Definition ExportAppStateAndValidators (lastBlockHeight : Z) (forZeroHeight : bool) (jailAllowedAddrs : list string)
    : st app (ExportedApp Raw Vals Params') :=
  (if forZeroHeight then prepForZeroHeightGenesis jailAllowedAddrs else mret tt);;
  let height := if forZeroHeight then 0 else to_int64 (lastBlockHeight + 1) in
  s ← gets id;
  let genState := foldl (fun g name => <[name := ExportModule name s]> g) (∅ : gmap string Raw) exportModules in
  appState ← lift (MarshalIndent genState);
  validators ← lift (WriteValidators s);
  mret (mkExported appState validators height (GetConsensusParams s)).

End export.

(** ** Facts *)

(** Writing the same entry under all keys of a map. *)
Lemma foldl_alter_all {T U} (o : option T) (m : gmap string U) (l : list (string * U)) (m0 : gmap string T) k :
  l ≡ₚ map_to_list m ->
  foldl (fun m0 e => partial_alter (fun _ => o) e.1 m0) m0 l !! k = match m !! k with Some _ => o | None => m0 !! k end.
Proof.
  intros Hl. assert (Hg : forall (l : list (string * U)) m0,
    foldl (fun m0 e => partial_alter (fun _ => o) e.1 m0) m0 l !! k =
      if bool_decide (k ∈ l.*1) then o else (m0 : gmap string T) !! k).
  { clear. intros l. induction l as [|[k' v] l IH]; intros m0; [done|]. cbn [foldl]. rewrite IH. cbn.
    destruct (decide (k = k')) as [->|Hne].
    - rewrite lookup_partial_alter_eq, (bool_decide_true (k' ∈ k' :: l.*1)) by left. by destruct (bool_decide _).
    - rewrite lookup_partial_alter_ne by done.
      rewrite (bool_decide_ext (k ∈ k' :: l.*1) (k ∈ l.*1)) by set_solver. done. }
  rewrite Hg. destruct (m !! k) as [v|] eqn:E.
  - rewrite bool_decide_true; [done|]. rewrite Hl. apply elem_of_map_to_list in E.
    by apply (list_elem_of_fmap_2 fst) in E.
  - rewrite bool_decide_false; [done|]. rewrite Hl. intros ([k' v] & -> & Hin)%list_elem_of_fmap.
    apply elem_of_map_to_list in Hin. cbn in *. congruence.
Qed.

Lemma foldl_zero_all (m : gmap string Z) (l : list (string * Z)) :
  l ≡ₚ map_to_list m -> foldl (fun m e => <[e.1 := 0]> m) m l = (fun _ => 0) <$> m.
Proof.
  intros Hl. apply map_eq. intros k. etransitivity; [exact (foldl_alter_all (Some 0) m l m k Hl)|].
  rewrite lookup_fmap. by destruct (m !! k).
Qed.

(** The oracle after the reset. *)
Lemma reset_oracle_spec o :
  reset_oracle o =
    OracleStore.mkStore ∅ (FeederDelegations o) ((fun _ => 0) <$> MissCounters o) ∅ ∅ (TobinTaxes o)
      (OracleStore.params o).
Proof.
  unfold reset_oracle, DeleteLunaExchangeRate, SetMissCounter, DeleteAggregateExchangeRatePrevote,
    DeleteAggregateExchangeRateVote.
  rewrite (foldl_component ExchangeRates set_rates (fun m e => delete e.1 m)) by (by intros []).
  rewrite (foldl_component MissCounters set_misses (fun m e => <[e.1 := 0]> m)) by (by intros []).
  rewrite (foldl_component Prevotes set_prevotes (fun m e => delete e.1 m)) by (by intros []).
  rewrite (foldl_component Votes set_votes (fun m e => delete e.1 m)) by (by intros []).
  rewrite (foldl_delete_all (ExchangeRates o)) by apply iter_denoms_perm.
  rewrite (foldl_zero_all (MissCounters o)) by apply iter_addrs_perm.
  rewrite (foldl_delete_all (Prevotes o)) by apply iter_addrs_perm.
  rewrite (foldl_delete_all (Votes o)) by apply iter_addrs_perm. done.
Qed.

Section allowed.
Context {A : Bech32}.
---
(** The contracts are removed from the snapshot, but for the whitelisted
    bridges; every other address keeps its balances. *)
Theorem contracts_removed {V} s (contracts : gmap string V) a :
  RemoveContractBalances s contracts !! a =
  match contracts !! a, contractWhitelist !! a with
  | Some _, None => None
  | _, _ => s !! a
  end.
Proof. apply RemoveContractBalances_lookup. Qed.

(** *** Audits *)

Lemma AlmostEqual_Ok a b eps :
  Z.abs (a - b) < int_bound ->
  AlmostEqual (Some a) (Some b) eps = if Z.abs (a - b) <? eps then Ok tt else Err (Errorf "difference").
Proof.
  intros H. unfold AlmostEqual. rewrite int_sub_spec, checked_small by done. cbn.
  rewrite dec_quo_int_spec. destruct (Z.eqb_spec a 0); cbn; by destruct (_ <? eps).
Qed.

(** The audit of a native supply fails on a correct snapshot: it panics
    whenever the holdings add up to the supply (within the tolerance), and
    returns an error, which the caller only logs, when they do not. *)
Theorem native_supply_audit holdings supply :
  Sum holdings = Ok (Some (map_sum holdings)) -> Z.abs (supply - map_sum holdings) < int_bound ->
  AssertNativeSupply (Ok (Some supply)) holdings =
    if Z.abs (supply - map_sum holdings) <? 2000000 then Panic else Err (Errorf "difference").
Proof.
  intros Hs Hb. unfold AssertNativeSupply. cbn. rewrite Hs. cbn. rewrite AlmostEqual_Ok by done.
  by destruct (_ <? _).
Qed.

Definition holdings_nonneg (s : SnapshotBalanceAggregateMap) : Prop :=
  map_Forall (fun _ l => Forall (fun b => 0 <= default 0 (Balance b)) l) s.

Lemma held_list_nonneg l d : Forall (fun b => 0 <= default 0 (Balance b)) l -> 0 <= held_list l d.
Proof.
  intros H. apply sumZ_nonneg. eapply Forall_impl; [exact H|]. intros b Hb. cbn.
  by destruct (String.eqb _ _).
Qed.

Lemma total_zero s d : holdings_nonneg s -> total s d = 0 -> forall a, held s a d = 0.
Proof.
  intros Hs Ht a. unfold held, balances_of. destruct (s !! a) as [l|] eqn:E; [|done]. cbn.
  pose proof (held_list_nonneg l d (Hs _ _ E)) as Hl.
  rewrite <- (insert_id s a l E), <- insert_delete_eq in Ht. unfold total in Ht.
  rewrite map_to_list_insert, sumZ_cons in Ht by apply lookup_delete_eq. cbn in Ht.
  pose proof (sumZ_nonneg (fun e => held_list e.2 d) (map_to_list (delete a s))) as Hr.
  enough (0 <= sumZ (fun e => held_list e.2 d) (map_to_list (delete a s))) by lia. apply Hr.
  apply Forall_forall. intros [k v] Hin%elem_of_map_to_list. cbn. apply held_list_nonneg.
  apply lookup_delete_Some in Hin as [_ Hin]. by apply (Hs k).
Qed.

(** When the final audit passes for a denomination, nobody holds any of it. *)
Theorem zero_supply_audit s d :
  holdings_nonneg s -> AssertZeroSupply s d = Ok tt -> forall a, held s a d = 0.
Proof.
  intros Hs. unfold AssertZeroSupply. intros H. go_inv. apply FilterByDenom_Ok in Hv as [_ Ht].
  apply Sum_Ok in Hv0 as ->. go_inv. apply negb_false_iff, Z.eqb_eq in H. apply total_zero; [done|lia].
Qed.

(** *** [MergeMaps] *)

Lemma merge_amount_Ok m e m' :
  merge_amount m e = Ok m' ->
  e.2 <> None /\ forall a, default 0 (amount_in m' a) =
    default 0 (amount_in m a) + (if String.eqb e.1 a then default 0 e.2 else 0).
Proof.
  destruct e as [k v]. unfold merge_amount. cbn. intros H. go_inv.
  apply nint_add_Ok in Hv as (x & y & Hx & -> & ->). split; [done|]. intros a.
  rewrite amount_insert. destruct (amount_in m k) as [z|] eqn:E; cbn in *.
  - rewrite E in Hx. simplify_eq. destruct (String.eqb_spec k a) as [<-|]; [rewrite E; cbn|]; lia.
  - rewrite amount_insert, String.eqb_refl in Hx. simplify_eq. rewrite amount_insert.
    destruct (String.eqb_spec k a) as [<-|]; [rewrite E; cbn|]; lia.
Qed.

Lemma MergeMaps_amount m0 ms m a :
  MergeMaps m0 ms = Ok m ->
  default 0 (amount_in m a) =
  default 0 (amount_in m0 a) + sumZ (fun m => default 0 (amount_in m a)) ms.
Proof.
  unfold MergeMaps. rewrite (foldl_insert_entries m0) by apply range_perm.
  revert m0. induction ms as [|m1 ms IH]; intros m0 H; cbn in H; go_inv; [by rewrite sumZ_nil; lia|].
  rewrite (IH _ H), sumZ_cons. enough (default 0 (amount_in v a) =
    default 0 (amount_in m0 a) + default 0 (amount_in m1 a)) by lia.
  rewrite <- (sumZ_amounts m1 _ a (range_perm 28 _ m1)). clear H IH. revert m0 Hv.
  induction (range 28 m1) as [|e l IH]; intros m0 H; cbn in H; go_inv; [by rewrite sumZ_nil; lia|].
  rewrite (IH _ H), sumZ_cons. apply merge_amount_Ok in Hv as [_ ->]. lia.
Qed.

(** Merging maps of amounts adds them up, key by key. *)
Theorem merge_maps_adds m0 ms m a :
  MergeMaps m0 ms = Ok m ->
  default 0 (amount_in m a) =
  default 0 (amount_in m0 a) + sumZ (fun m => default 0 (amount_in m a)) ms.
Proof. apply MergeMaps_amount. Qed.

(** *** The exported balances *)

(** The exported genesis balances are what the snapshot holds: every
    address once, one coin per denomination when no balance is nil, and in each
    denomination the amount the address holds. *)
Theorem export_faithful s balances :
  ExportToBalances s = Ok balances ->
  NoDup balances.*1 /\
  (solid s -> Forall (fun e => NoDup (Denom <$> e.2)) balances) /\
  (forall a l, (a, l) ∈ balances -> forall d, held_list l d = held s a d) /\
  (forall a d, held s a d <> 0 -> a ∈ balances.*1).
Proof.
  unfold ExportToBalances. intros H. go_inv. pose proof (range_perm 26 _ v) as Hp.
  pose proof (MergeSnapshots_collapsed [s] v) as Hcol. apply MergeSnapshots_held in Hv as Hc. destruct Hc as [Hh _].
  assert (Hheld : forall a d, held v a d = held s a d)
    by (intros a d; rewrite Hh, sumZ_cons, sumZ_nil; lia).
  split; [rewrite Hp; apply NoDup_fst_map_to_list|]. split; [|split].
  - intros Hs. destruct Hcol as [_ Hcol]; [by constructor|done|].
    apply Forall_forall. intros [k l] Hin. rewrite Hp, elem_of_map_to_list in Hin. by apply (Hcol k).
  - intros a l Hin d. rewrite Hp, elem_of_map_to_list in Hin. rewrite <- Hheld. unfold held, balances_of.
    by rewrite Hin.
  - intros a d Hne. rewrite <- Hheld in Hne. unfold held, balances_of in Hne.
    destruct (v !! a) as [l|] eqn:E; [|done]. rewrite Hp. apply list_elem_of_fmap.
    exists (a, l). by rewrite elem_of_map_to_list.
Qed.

→ **Work task**: In the lines above, find the word "default" and copy every line it occurs in.

→ **Task response**:
  map_Forall (fun _ l => Forall (fun b => 0 <= default 0 (Balance b)) l) s.
Lemma held_list_nonneg l d : Forall (fun b => 0 <= default 0 (Balance b)) l -> 0 <= held_list l d.
  e.2 <> None /\ forall a, default 0 (amount_in m' a) =
    default 0 (amount_in m a) + (if String.eqb e.1 a then default 0 e.2 else 0).
  default 0 (amount_in m a) =
  default 0 (amount_in m0 a) + sumZ (fun m => default 0 (amount_in m a)) ms.
  rewrite (IH _ H), sumZ_cons. enough (default 0 (amount_in v a) =
    default 0 (amount_in m0 a) + default 0 (amount_in m1 a)) by lia.
  default 0 (amount_in m a) =
  default 0 (amount_in m0 a) + sumZ (fun m => default 0 (amount_in m a)) ms.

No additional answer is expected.